Adaptação do livro japonês “Maria Beetle” de Kotaro Isaka, no qual um grupo de assassinos – de alguma forma ligados entre si – cruzam-se num comboio rápido da Tōhoku Shinkansen (linha rápida), no Japão, “Bullet Train” começou a ser idealizado por Antoine Fuqua (produtor e realizador de filmes como “Dia de Treino”) como um thriller de ação num espaço confinado à la “Die Hard”, mas, sinal dos tempos, rapidamente a ideia transitou para a criação uma comédia de ação ultraviolenta que parece tanto beber influências no cinema pós-Tarantino que Jan Kounen e Guy Ritchie assinaram, como no hilariante universo de lutas mirabolantes que Jackie Chan nos mostra há várias décadas, e – naturalmente – na tendência atual do cinema negro de ação em sempre a olhar para o que “John Wick” e “Deadpool” conseguiram nas bilheteiras.
Do primeiro minuto às cenas que vão aparecendo já durante os créditos finais, nada neste “Bullet Train” de David Leitch (“Atomic Blonde“; “Deadpool 2”) é para se levar a sério, tendo o espectador de entrar em cena já com o botão on na suspensão da descrença.
No centro de tudo está Brad Pitt, nome de código “joaninha”, um azarado assassino que se enfia num comboio-bala com uma missão clara e aparentemente simples, mas que se vai complicar quando se começa a cruzar com outros assassinos também eles orientados para o seu objetivo. Neles, os mais carismáticos e capazes de roubar várias vezes os holofotes são os gémeos, Limão (Brian Tyree Henry) e Tangerina (Aaron Taylor-Johnson), personagens que podiam ter saído de “Snatch”, mas que por entre divagações sobre a série infantil “Thomas e seus amigos” [adaptada a partir do conjunto de livros “The Railway Series“] e alguns tropeções se colocam como alvo de um super criminoso chamado Morte Branca (Michael Shannon). A bordo há também uma cobra assassina, além de personagens sempre fortemente estilizadas como a Vespa (Zazie Beetz), o Lobo (Bad Bunny), Príncipe (Joey King) e Kimura (Andrew Koji), este embarcado no comboio com desejos de vingança.

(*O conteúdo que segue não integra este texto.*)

(** A history is a run of the machine, and its final count the number of starts. *)
Lemma history_spec commands : ∀ current final, valid current → history profile current commands = Ok final ↔
  runs (mode <$> current) commands (mode <$> final) ∧ count final = count current + starts commands.
Proof.
  unfold starts. induction commands as [|c commands IH]; intros current final Hv; cbn [history foldr].
  - rewrite Z.add_0_r. split; [intros [= <-]; by split; [constructor|]|]. intros [Hr Hc]. f_equal. inversion Hr as [m E1 E2 E3|].
    destruct current as [s|], final as [t|]; try done. f_equal. injection E3 as E3. by apply state_eq.
  - rewrite rbind_Ok. split.
    + intros (next & Hn & Hh). pose proof (reduce_valid _ _ _ Hn) as Hvn. apply IH in Hh as [Hr Hc]; [|done].
      apply reduce_once_spec in Hn as [Hl Hcn]; [|done]. cbn [count] in Hc. split; [by econstructor|lia].
    + intros [Hr Hc]. inversion Hr as [|m c' m' cs m'' Hl Hr' E1 E2 E3]. subst.
      pose proof (starts_nonneg commands) as Hs. unfold starts in Hs. pose proof (count_range final). pose proof (count_range current).
      assert (is_u32 (count current + is_start c)) as Hk by (unfold is_u32 in *; destruct c; cbn in *; lia).
      assert (reduce_once profile current c = Ok (mkState m' (u32_wrap (count current + is_start c)))) as Hn.
      { apply reduce_once_spec; [done|]. cbn [mode cycles]. by rewrite u32_wrap_val. }
      eexists. split; [exact Hn|]. apply IH; [by eapply reduce_valid|]. cbn [count cycles]. rewrite u32_wrap_val by done.
      split; [exact Hr'|lia].
Qed.
End Lifecycles.

(** A BCS codec with the given layout, to name the canonical bytes by. *)
Definition layout {T} (bytes : T → string) : Serde T := mkSerde T (fun v => ([bytes v], Ok tt)) (fun _ => Err "unused").
Lemma layout_encoding {T} (bytes : T → string) v : encoding (layout bytes) v = Ok (bytes v).
Proof. unfold encoding. cbn. by rewrite str_app_nil_r. Qed.
(** C6, at the failing input: of three rows, two of type "__proto__" and one
    of type "BEV", the distribution has the one bucket BEV with count 1: the
    two other rows are in no bucket and the counts add up to 1, not to 3.
    A type named like a method of [Object.prototype] gets a bucket that
    holds a text, not a count. *)
Theorem vehicleTypes_loses_prototype_names :
  vehicleTypesData [row Null Null Null (Val "__proto__"%string);
                    row Null Null Null (Val "__proto__"%string);
                    row Null Null Null (Val "BEV"%string)] =
    [("BEV"%string, Count 1)] /\
  total (vehicleTypesData [row Null Null Null (Val "__proto__"%string);
                           row Null Null Null (Val "__proto__"%string);
                           row Null Null Null (Val "BEV"%string)]) = 1 /\
  (exists s,
      vehicleTypesData [row Null Null Null (Val "constructor"%string)] =
      [("constructor"%string, Text s)]).
Proof.
  split; [reflexivity |]. split; [reflexivity |].
  eexists. reflexivity.
Qed.

(** X17: for a view in which no type (or "Unknown", for a type that is
    missing or empty) is the name of a member of [Object.prototype], the type
    distribution has one entry per bucket, the entry of a bucket holds the
    number of records of the view that carry its name, only buckets with a
    record are present, and the counts add up to the length of the view. *)
Theorem vehicleTypes_partition :
  forall view : list Data,
    (forall item, In item view -> ordinary (type_key item)) ->
    let dist := vehicleTypesData view in
    NoDup (map fst dist) /\
    (forall name value,
        In (name, value) dist <->
        value = Count (bucket_size type_key view name) /\
        0 < bucket_size type_key view name) /\
    total dist = List.length view /\
    (forall item,
        blank (ElectricVehicleType item) -> type_key item = "Unknown"%string).
Proof.
  intros view Hview dist.
  assert (Hl : Forall ordinary (map type_key view)).
  { apply Forall_forall. intros k Hk. apply in_map_iff in Hk.
    destruct Hk as [item [<- Hin]]. now apply Hview. }
  assert (E : dist = fold_left bump (map type_key view) (Obj.empty string tally)).
  { unfold dist, vehicleTypesData, vehicleTypes, Obj.entries.
    now rewrite map_pair_id, fold_bump_map. }
  rewrite E.
  destruct (fold_bump_spec (map type_key view)) as [ND G].
  split; [exact ND |]. split; [| split].
  - intros name value. unfold bucket_size. split.
    + intros Hin. apply In_fold_bump_ordinary; [| exact Hin].
      apply (proj1 (Forall_forall _ _) Hl). apply keys_fold_bump_In.
      change name with (fst (name, value)). now apply in_map.
    + intros [Hv Hpos]. apply In_fold_bump_ordinary; [| now split].
      apply (proj1 (Forall_forall _ _) Hl).
      now apply (count_occ_In string_dec).
  - rewrite (total_fold_bump _ Hl). apply length_map.
  - intros item. apply or_string_blank.
Qed.
Definition writeOpencodeConfig (penv : ProcessEnv) (containerInput : json)
    (mcpServerPath : string) (d : FS) : FS :=
  {| ipc_input := ipc_input d; conversations := conversations d;
     tmp_input_json := tmp_input_json d;
     opencode_json :=
       Some (JSON_stringify_indent 0 (opencode_config penv containerInput mcpServerPath));
     global_AGENTS_md := global_AGENTS_md d; global_CLAUDE_md := global_CLAUDE_md d |}.

(** The first of the two global context files that exists. *)
Definition buildSystemContext (d : FS) : option string :=
  match global_AGENTS_md d with
  | Some text => Some text
  | None => global_CLAUDE_md d
  end.

Definition is_text_part (p : Part) : bool := String.eqb (part_type p) "text".

(** [.filter(Boolean)]: a text that is [undefined] or empty is dropped. *)
Definition nonempty_text (p : Part) : option string :=
  match part_text p with
  | Some t => if String.eqb t "" then None else Some t
  | None => None
  end.

Definition extractResultText (response : AssistantResponse) : option string :=
  let textParts :=
    match parts response with
    | Some ps => omap nonempty_text (filter (fun p => is_text_part p = true) ps)
    | None => []
    end in
  match textParts with
  | _ :: _ => Some (join "" textParts)
  | [] =>
      match info response with
      | Some i =>
          match structured_output i with
          | Some v => if js_truthy v then Some (JSON_stringify v) else None
          | None => None
          end
      | None => None
      end
  end.

(** ** The environment of a run *)

(** One turn as the environment plays it: what the host writes into the
    inbox before each tick of the poller that fires while the foreground call
    is in flight, what it writes after the last tick, how the call settles,
    and what it writes before each later poll of the wait that follows. *)
Record Turn : Type := {
  ticks : list HostWrites;
  late_writes : HostWrites;
  reply : settled PromptResult;
  idle : list HostWrites
}.

Record Env : Type := {
  process_env : ProcessEnv;
  module_dir : string;
  server_start : settled unit;
  session_get : settled (option Session);
  session_create : settled (option Session);
  context_prompt : settled unit;
  startup_writes : HostWrites;
  turns : list Turn;
  archive_time : Clock
}.

(** ** SessionOrchestrator *)

(** The poller of [runQuery], tick by tick.  [ipcPolling] and
    [closedDuringQuery] are its two flags; a tick that finds [ipcPolling]
    cleared does nothing.  A tick takes all the messages of the inbox at
    once and forwards them one after the other, each forward awaited; the
    next tick is scheduled after the last of them.  A failure of [abort] or
    of a forwarded prompt is swallowed. *)
Fixpoint pollIpcDuringQuery (sessionId : string) (ticks : list HostWrites)
    (ipcPolling closedDuringQuery : bool) (w : World) : bool * World :=
  match ticks with
  | [] => (closedDuringQuery, w)
  | hw :: rest =>
      let w1 := set_fs (host_writes hw) w in
      if negb ipcPolling then
        pollIpcDuringQuery sessionId rest ipcPolling closedDuringQuery w1
      else
        match shouldClose (fs w1) with
        | (true, d) =>
            let w2 := emit (SessionAbort sessionId)
                        (emit CloseObserved (set_fs (fun _ => d) w1)) in
            pollIpcDuringQuery sessionId rest false true w2
        | (false, d) =>
            let '(messages, d1) := drainIpcInput d in
            let w2 :=
              foldl (fun acc text => emit (SessionForward sessionId text) acc)
                    (set_fs (fun _ => d1) w1) messages in
            pollIpcDuringQuery sessionId rest true closedDuringQuery w2
        end
  end.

Todos eles se vão cruzar e chocar nas missões e ambições a bordo, sempre acompanhados por uma direção de fotografia a jogar com a força da iluminação artificial na busca de tonalidades contrastantes e uma montagem acelerada por cortes rápidos que aumentam o ritmo e a intensidade perante perseguições, lutas e até explosões. E tudo sempre intercalado por entre rasgos de comédia negra e muito nonsense, onde não faltam piadas cáusticas capazes de incomodar a modernidade (curiosamente, o filme foi acusado de “whitewashing“, mas é numa ironia em torno do “mansplaining” que faz surgir a maior gargalhada).
No final, temos um filme de verão escapista, sem grande originalidade, é verdade, mas capaz de agarrar o espectador e envolvê-lo num espectáculo hiperbólico de violência estilizada e humor, onde não falta uma mão cheia de cameos e 2 horas e pouco de duração porque os tempos atuais também o exigem.